Wearable Devices: A Tool for the Malicious Reconnaissance of Private Spaces
Fyke, Zakery Alexander
MetadataShow full item record
The ownership of smart devices such as smartphones and smartwatches has drastically increased. These devices come equipped with a broad range of sensors which are considered to be benign by the operating system and, therefore, are not protected by standard permissions which guard other vulnerabilities such as the user’s location and camera access. In this work, we show that the gyroscope and accelerometer – two of the sensors considered to be benign – can be used to drive a privacy attack that stealthily maps out a user’s private space with high accuracy. In particular, we show that a mobile app with access to this data can leverage it to analyze a user’s step execution dynamics, turn operations, and general body movement activities and then methodically combine this information to map out paths and landmarks in protected spaces, such as houses. The landmarks, in this case, would include sitting areas, bathrooms, kitchens, etc., while paths are the walkways such as corridors or hallways within the space. The combination of this information provides a detailed representation of the private space.

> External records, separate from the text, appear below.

(** ** Blackouts *)

(** X10. A blackout that was created can be removed again: after [POST] and
    [DELETE] of the same day the state is the one before (the rows of the
    audit log, which no handler reads, are not part of it).  While it is
    there, a second [POST] of the day is refused (the day is unique), and a
    hold request whose range covers the day is refused with 409 "Dates
    include blackouts" and changes nothing. *)
Theorem blackout_round_trip (E : Externals) (day : string) (reason : option string)
  (s s1 : State) :
  Blackouts.POST day reason s = (Blackouts.Done, s1) ->
  Blackouts.DELETE day s1 = (Blackouts.Done, s) /\
  (forall reason', exists msg, Blackouts.POST day reason' s1 = (Blackouts.Error 400 msg, s1)) /\
  (forall d now c k b a e,
     jsDate day = Some d ->
     Holds.HoldRequestSchema E b = true ->
     fromISO (Holds.Body.startDate b) = Some a ->
     fromISO (Holds.Body.endDateExclusive b) = Some e ->
     epochDay a <= d < epochDay e ->
     Holds.POST E now c k b s1 = (Holds.Rejected 409 "Dates include blackouts", s1)).
Proof.
  unfold Blackouts.POST, Blackouts.DELETE.
  destruct (dateRegex day) eqn:Hre; cbn [negb]; [|discriminate].
  destruct (jsDate day) as [d|] eqn:Hd; [|discriminate].
  destruct (existsb (fun r => Blackout.day r =? d) (blackout (db s))) eqn:Hex; [discriminate|].
  intros [= <-]. simpl_state.
  assert (forall x, In x (blackout (db s)) -> (Blackout.day x =? d) = false) as Hfresh.
  { intros x Hx. apply not_true_is_false. intros Hx'.
    assert (existsb (fun r => Blackout.day r =? d) (blackout (db s)) = true)
      by (apply existsb_exists; eauto). congruence. }
  split; [|split].
  - unfold findUnique. rewrite find_snoc_fresh.
    + unfold deleteMany. rewrite filter_app. cbn [filter Blackout.day].
      rewrite Z.eqb_refl. cbn [negb]. rewrite app_nil_r.
      rewrite filter_all by (intros x Hx; now rewrite (Hfresh x Hx)).
      destruct s as [[]]; reflexivity.
    + destruct (find _ (blackout (db s))) as [x|] eqn:Hf; [|reflexivity].
      apply find_some in Hf. destruct Hf as [Hx Hx']. now rewrite (Hfresh x Hx) in Hx'.
    + apply Z.eqb_refl.
  - intros reason'. rewrite existsb_app. cbn [existsb Blackout.day].
    rewrite Z.eqb_refl, orb_true_r. eauto.
  - intros d' now c k b a e [= <-] Hs Ha He Hin.
    assert (epochDay a < epochDay e) as Hlt by lia.
    rewrite (POST_run E now c k b _ a e Hs Ha He Hlt). cbv zeta. simpl_state.
    assert ((0 <? blackoutsIn (epochDay a) (epochDay e)
                    (mkDB (bookedDay (db s)) (booking (db s)) (customer (db s))
                       (payment (db s)) (refund (db s))
                       (blackout (db s) ++ [Blackout.mk d reason]) (policy (db s)))) = true)
      as ->; [|reflexivity].
    apply Z.ltb_lt. unfold blackoutsIn, count. simpl_state.
    rewrite filter_app, length_app. cbn [filter Blackout.day].
    assert (((epochDay a <=? d) && (d <? epochDay e)) = true) as ->
      by (apply andb_true_intro; split; [apply Z.leb_le | apply Z.ltb_lt]; lia).
    cbn [List.length]. lia.
Qed.

Lemma blackout_round_trip_witness :
  let s1 := snd (Blackouts.POST "2025-03-11" (Some "maintenance"%string) emptyState) in
  blackout (db s1) = [Blackout.mk 20158 (Some "maintenance"%string)] /\
  Blackouts.DELETE "2025-03-11" s1 = (Blackouts.Done, emptyState) /\
  Holds.POST sampleE 1000 "cus_1" "bk_1" (sampleBody "2025-03-10" "2025-03-13") s1
  = (Holds.Rejected 409 "Dates include blackouts", s1).
Proof.
  cbv zeta. split; [vm_compute; reflexivity|].
  destruct (blackout_round_trip sampleE "2025-03-11" (Some "maintenance"%string) emptyState
              (snd (Blackouts.POST "2025-03-11" (Some "maintenance"%string) emptyState))
              eq_refl) as (H1 & _ & H3).
  split; [exact H1|].
  apply (H3 20158 1000 "cus_1"%string "bk_1"%string (sampleBody "2025-03-10" "2025-03-13")
           (mkDateTime 2025 3 10) (mkDateTime 2025 3 13)); try reflexivity.
  vm_compute. split; [discriminate | reflexivity].
Defined.

(** ** Checkout *)

(** X11. Checkout is for held bookings only, and asks Stripe for a customer
    once: an unknown booking gets 404 and a booking that is not HELD gets 400
    "Invalid state", the state unchanged; the first checkout of a booking
    without a Stripe customer stores the new customer id on the booking and
    on its customer, and a second checkout changes nothing. *)
Theorem checkout_creates_customer_once (newStripeCustomer newStripeCustomer' bookingId : string)
  (s : State) :
  (statusOf bookingId s = None ->
   Checkout.POST newStripeCustomer bookingId s = (Checkout.Error 404 "Not found", s)) /\
  (forall st, statusOf bookingId s = Some st -> st <> HELD ->
   Checkout.POST newStripeCustomer bookingId s = (Checkout.Error 400 "Invalid state", s)) /\
  (forall s1,
     Checkout.POST newStripeCustomer bookingId s = (Checkout.Url, s1) ->
     newStripeCustomer <> ""%string ->
     Checkout.POST newStripeCustomer' bookingId s1 = (Checkout.Url, s1) /\
     bookedDay (db s1) = bookedDay (db s) /\ payment (db s1) = payment (db s) /\
     statusOf bookingId s1 = Some HELD).
Proof.
  unfold statusOf, Checkout.POST. fold (Webhook.hasId bookingId).
  split; [|split].
  - destruct (findUnique _ _); [discriminate | reflexivity].
  - intros st. destruct (findUnique _ _) as [bk|]; [|discriminate].
    cbn [option_map]. intros [= <-] Hst.
    destruct (BookingStatus_eqb (Booking.status bk) HELD) eqn:Hc; [|reflexivity].
    now apply BookingStatus_eqb_eq in Hc.
  - intros s1.
    destruct (findUnique (Webhook.hasId bookingId) (booking (db s))) as [bk|] eqn:Hf;
      [|discriminate].
    assert (Booking.id bk = bookingId) as Hid by (eapply find_hasId; eassumption).
    destruct (BookingStatus_eqb (Booking.status bk) HELD) eqn:Hst; cbn [negb]; [|discriminate].
    apply BookingStatus_eqb_eq in Hst.
    set (w := fun r : Customer.t => String.eqb (Customer.id r) (Booking.customerId bk)).
    destruct (findUnique w (customer (db s))) as [cu|] eqn:Hcu; [|discriminate].
    destruct (Webhook.truthy (Booking.stripeCustomerId bk)) as [x|] eqn:Hb.
    + intros [= <-] _. rewrite Hf, Hst. cbn [BookingStatus_eqb negb].
      fold w. rewrite Hcu, Hb. cbn [option_map]. now rewrite Hst.
    + destruct (Webhook.truthy (Customer.stripeCustomerId cu)) as [y|] eqn:Hc.
      * intros [= <-] _. rewrite Hf, Hst. cbn [BookingStatus_eqb negb].
        fold w. rewrite Hcu, Hb, Hc. cbn [option_map]. now rewrite Hst.
      * intros [= <-] Hne. simpl_state. rewrite Hid.
        change (fun r => String.eqb (Booking.id r) bookingId) with (Webhook.hasId bookingId).
        rewrite find_updateMany by reflexivity. rewrite Hf. cbn [option_map].
        cbn [Booking.status Booking.with_stripeCustomerId Booking.customerId
             Booking.stripeCustomerId]. rewrite Hst. cbn [BookingStatus_eqb negb].
        fold w.
        rewrite find_updateMany by reflexivity. rewrite Hcu. cbn [option_map].
        assert (Webhook.truthy (Some newStripeCustomer) = Some newStripeCustomer) as ->.
        { unfold Webhook.truthy. destruct (String.eqb_spec newStripeCustomer ""); congruence. }
        repeat split.
Qed.

Lemma checkout_creates_customer_once_witness :
  let s1 := snd (Checkout.POST "cus_stripe_1" "bk_1" sampleHeld) in
  map Customer.stripeCustomerId (customer (db s1)) = [Some "cus_stripe_1"%string] /\
  Checkout.POST "cus_stripe_2" "bk_1" s1 = (Checkout.Url, s1) /\
  fst (Checkout.POST "cus_stripe_2" "bk_1" samplePaid) = Checkout.Error 400 "Invalid state".
Proof.
  cbv zeta. split; [vm_compute; reflexivity|].
  destruct (checkout_creates_customer_once "cus_stripe_1" "cus_stripe_2" "bk_1" sampleHeld)
    as (_ & _ & H).
  split.
  - apply H; [vm_compute; reflexivity | discriminate].
  - destruct (checkout_creates_customer_once "cus_stripe_2" "cus_stripe_2" "bk_1" samplePaid)
      as (_ & H2 & _).
    rewrite (H2 CONFIRMED); [reflexivity | vm_compute; reflexivity | discriminate].
Defined.

(** ** Lazy expiry *)

Lemma createMany_count_free data : forall rows,
  fst (createManySkipDuplicates data rows) = List.length data ->
  forall r, In r data -> ~ In (BookedDay.day r) (map BookedDay.day rows).
Proof.
  intros rows Hn r Hr Hin.
  pose proof (createMany_conflict data rows (ex_intro _ r (conj Hr Hin))). lia.
Qed.

Lemma holdRows_In k exp z n d :
  z <= d < z + Z.of_nat n -> In (BookedDay.mk k d Day_HELD (Some exp)) (holdRows k exp z n).
Proof.
  intros H. unfold holdRows.
  apply (in_map (fun d => BookedDay.mk k d Day_HELD (Some exp))). now apply In_zseq.
Qed.

Lemma swept_outside E now k s a e :
  fst (createManySkipDuplicates
         (holdRows k (now + HOLD_TTL_MINUTES E * 60 * 1000) (epochDay a)
            (Z.to_nat (epochDay e - epochDay a)))
         (deleteMany (Holds.expiredHold now) (bookedDay (db s))))
  = Z.to_nat (epochDay e - epochDay a) ->
  forall r, In r (deleteMany (Holds.expiredHold now) (bookedDay (db s))) ->
            Availability.inRange (epochDay a) (epochDay e) (BookedDay.day r) = false.
Proof.
  intros Hn r Hr. apply not_true_is_false. intros Hin. apply inRange_spec in Hin.
  rewrite <- (length_holdRows k (now + HOLD_TTL_MINUTES E * 60 * 1000) (epochDay a)
                (Z.to_nat (epochDay e - epochDay a))) in Hn at 2.
  apply (createMany_count_free _ _ Hn
           (BookedDay.mk k (BookedDay.day r) Day_HELD
              (Some (now + HOLD_TTL_MINUTES E * 60 * 1000)))).
  - apply holdRows_In. lia.
  - cbn [BookedDay.day]. now apply in_map.
Qed.

Lemma blackouts_none gte lt d :
  (0 <? blackoutsIn gte lt d) = false ->
  filter (fun x => Availability.inRange gte lt (Blackout.day x)) (blackout d) = [].
Proof.
  unfold blackoutsIn, count, Availability.inRange. intros H. apply Z.ltb_ge in H.
  apply List.length_zero_iff_nil. lia.
Qed.



(** X13. At the very instant a hold expires the two views of the calendar
    differ: the range check reports the range free (a held day counts while
    its expiry is after now), while a hold request for it is still refused
    with 409 and changes nothing (the sweep removes a held day once its
    expiry is before now). *)
Theorem hold_expiry_instant (E : Externals) (now : Z) (c k c' k' : string)
  (b : Holds.Body.t) (s : State) (id : string) (exp : Z) (s1 : State) :
  Holds.POST E now c k b s = (Holds.Created id exp, s1) ->
  Availability.POST exp (Holds.Body.startDate b) (Holds.Body.endDateExclusive b) s1
  = (Availability.RangeFree, s1) /\
  Holds.POST E exp c' k' b s1
  = (Holds.Rejected 409 "Some days are no longer available", s1).
Proof.
  intros H.
  pose proof (hold_state _ _ _ _ _ _ _ _ _ H)
    as (a & e & Hs & Ha & He & Hlt & Hid & Hexp & Hb & Hn & Hs1).
  set (n := Z.to_nat (epochDay e - epochDay a)) in *.
  split.
  - unfold Availability.POST.
    assert (RangeSchema (Holds.Body.startDate b) (Holds.Body.endDateExclusive b) = true) as ->
      by (unfold Holds.HoldRequestSchema in Hs; now apply andb_prop in Hs).
    cbn [negb]. rewrite (jsDate_fromISO _ _ Ha), (jsDate_fromISO _ _ He).
    subst s1 id. simpl_state. unfold findMany.
    rewrite (blackouts_none _ _ _ Hb). rewrite filter_app.
    rewrite (proj2 (filter_nil_iff _ (deleteMany _ _))).
    + rewrite (proj2 (filter_nil_iff _ (holdRows _ _ _ _))); [reflexivity|].
      intros r Hr. apply In_holdRows in Hr. destruct Hr as (_ & Hst & Hx & _).
      unfold Availability.takenDay. rewrite Hst, Hx.
      cbn [BookedDayStatus_eqb orb andb]. rewrite Hexp, Z.ltb_irrefl. apply andb_false_r.
    + intros r Hr. rewrite Hexp in Hn. now rewrite (swept_outside E now k s a e Hn r Hr).
  - rewrite (POST_run E exp c' k' b s1 a e Hs Ha He Hlt). cbv zeta.
    assert (blackoutsIn (epochDay a) (epochDay e) (db s1)
            = blackoutsIn (epochDay a) (epochDay e) (db s)) as -> by (now subst s1).
    rewrite Hb.
    assert (overlapping b b) as Hov.
    { unfold overlapping.
      destruct (enumerateDates (Holds.Body.startDate b) (Holds.Body.endDateExclusive b))
        as [|d l] eqn:Hl.
      - apply (f_equal (@List.length _)) in Hl.
        rewrite (length_enumerateDates _ _ a e Ha He) in Hl. cbn in Hl. lia.
      - exists d. split; now left. }
    pose proof (overlapping_hold_conflicts E s now c k b id exp s1 exp k'
                  (exp + HOLD_TTL_MINUTES E * 60 * 1000) b a e H Hov (Z.le_refl _) Ha He)
      as Hlt'.
    fold n in Hlt'.
    fold n.
    match goal with
    | |- context [(?x =? n)%nat] => destruct (Nat.eqb_spec x n) as [Heq | _]; [lia|]
    end.
    f_equal. subst s1. simpl_state.
    match goal with
    | |- context [thePolicy E (mkDB ?a ?b ?c ?d ?e ?f (Some ?p))] =>
        rewrite (thePolicy_existing E (mkDB a b c d e f (Some p)) p eq_refl)
    end.
    reflexivity.
Qed.

Lemma hold_expiry_instant_witness :
  Availability.POST 901000 "2025-03-10" "2025-03-13" sampleHeld
  = (Availability.RangeFree, sampleHeld) /\
  Holds.POST sampleE 901000 "cus_2" "bk_2" (sampleBody "2025-03-10" "2025-03-13") sampleHeld
  = (Holds.Rejected 409 "Some days are no longer available", sampleHeld) /\
  fst (Availability.POST 900999 "2025-03-10" "2025-03-13" sampleHeld)
  = Availability.RangeConflicts ["2025-03-10"; "2025-03-11"; "2025-03-12"]%string.
Proof.
  destruct (hold_expiry_instant sampleE 1000 "cus_1" "bk_1" "cus_2" "bk_2"
              (sampleBody "2025-03-10" "2025-03-13") emptyState "bk_1" 901000 sampleHeld
              eq_refl) as [H1 H2].
  split; [exact H1|]. split; [exact H2|]. vm_compute. reflexivity.
Defined.

(** ** The range check and the hold *)



(** ** Date-only values *)

Lemma DateUTC_civil y m d :
  ~ 0 <= y <= 99 -> 1 <= m <= 12 -> DateUTC y (m - 1) d = epochDay (mkDateTime y m d).
Proof.
  intros Hy Hm. unfold DateUTC.
  assert (((0 <=? y) && (y <=? 99)) = false) as ->.
  { destruct (Z.leb_spec 0 y), (Z.leb_spec y 99); try reflexivity. lia. }
  cbv zeta.
  replace ((m - 1) / 12) with 0 by (Z.div_mod_to_equations; lia).
  replace ((m - 1) mod 12 + 1) with m by (Z.div_mod_to_equations; lia).
  replace (y + 0) with y by lia. unfold epochDay. cbn [year month day]. lia.
Qed.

Using a dataset of 26 users who executed a number of activities around the Computer Science department and a combination of classification, regression, and distance matching techniques, we show this privacy attack to generate maps whose Normalized Hausdorff Distance from the ground-truth is as low as 0.1159. The attack has significant security implications for tightly guarded spaces, such as areas of military significance like the Pentagon and other military installations, since it provides functionality analogous to a poor man’s camera given its ability to provide visuals of the relative locations of key landmarks based on devices that may not typically be barred from these facilities. Even in domestic settings such as homes, the attack could still be a threat; a tool for stalking or reconnaissance by bad actors who only require that the relevant app be installed on their target’s device.